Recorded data
============================================================

Record tab_ok (act : gmap Z Z) (s : psys) : Prop := {
  tb_size : ∃ k, 0 ≤ k ∧ pid_hashsz s = 2 ^ k;
  tb_nodup b l : pidhash s !! b = Some l → NoDup l;
  tb_mem b l x : pidhash s !! b = Some l → x ∈ l ↔ ∃ p, ps_pid s !! x = Some p ∧ HASHPID s (pid_id p) = b;
  tb_ids x y p q : ps_pid s !! x = Some p → ps_pid s !! y = Some q → pid_id p = pid_id q → x = y;
  tb_range x p : ps_pid s !! x = Some p → 0 ≤ pid_id p < MAXPID;
  tb_free : ∃ fl, free_chain (procdir s) (procentfree s) fl ∧ NoDup fl ∧
    ∀ i n, procdir s !! i = Some (PeNext n) → Z.of_nat i ∈ fl;
  tb_dir i prp : procdir s !! i = Some (PeProc prp) →
    ∃ x p, act !! x = Some prp ∧ ps_pid s !! x = Some p ∧ pid_prslot p = Z.of_nat i;
  tb_act x prp : act !! x = Some prp → ∃ p, ps_pid s !! x = Some p ∧ 0 ≤ pid_prslot p ∧
    pid_prinactive p = false ∧ procdir s !! Z.to_nat (pid_prslot p) = Some (PeProc prp);
  tb_inactive x p : ps_pid s !! x = Some p → act !! x = None → pid_prinactive p = true;
  tb_inj x y prp : act !! x = Some prp → act !! y = Some prp → x = y
}.

(** ** What the tables depend on *)

Definition same_key (p q : pid) : Prop :=
  pid_id p = pid_id q ∧ pid_prslot p = pid_prslot q ∧ pid_prinactive p = pid_prinactive q.

(** A state with the same tables, whose ids have the same keys. *)
Record tab_same (s s' : psys) : Prop := {
  ts_hash : pidhash s' = pidhash s;
  ts_dir : procdir s' = procdir s;
  ts_free : procentfree s' = procentfree s;
  ts_pids x : match ps_pid s !! x, ps_pid s' !! x with
              | Some p, Some q => same_key p q
              | None, None => True
              | _, _ => False
              end
}.

#[global] Instance tab_same_refl : Reflexive tab_same.
Proof. intros s. split; [done..|]. intros x. by destruct (ps_pid s !! x). Qed.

============================================================

• WORK ORDER
From the line that has "same_key p q" through the line that has "#[global] Instance tab_same_refl", copy every line exactly as it appears above, and leave out all others.

• SOLUTION TO THIS PROBLEM
              | Some p, Some q => same_key p q
              | None, None => True
              | _, _ => False
              end
}.

#[global] Instance tab_same_refl : Reflexive tab_same.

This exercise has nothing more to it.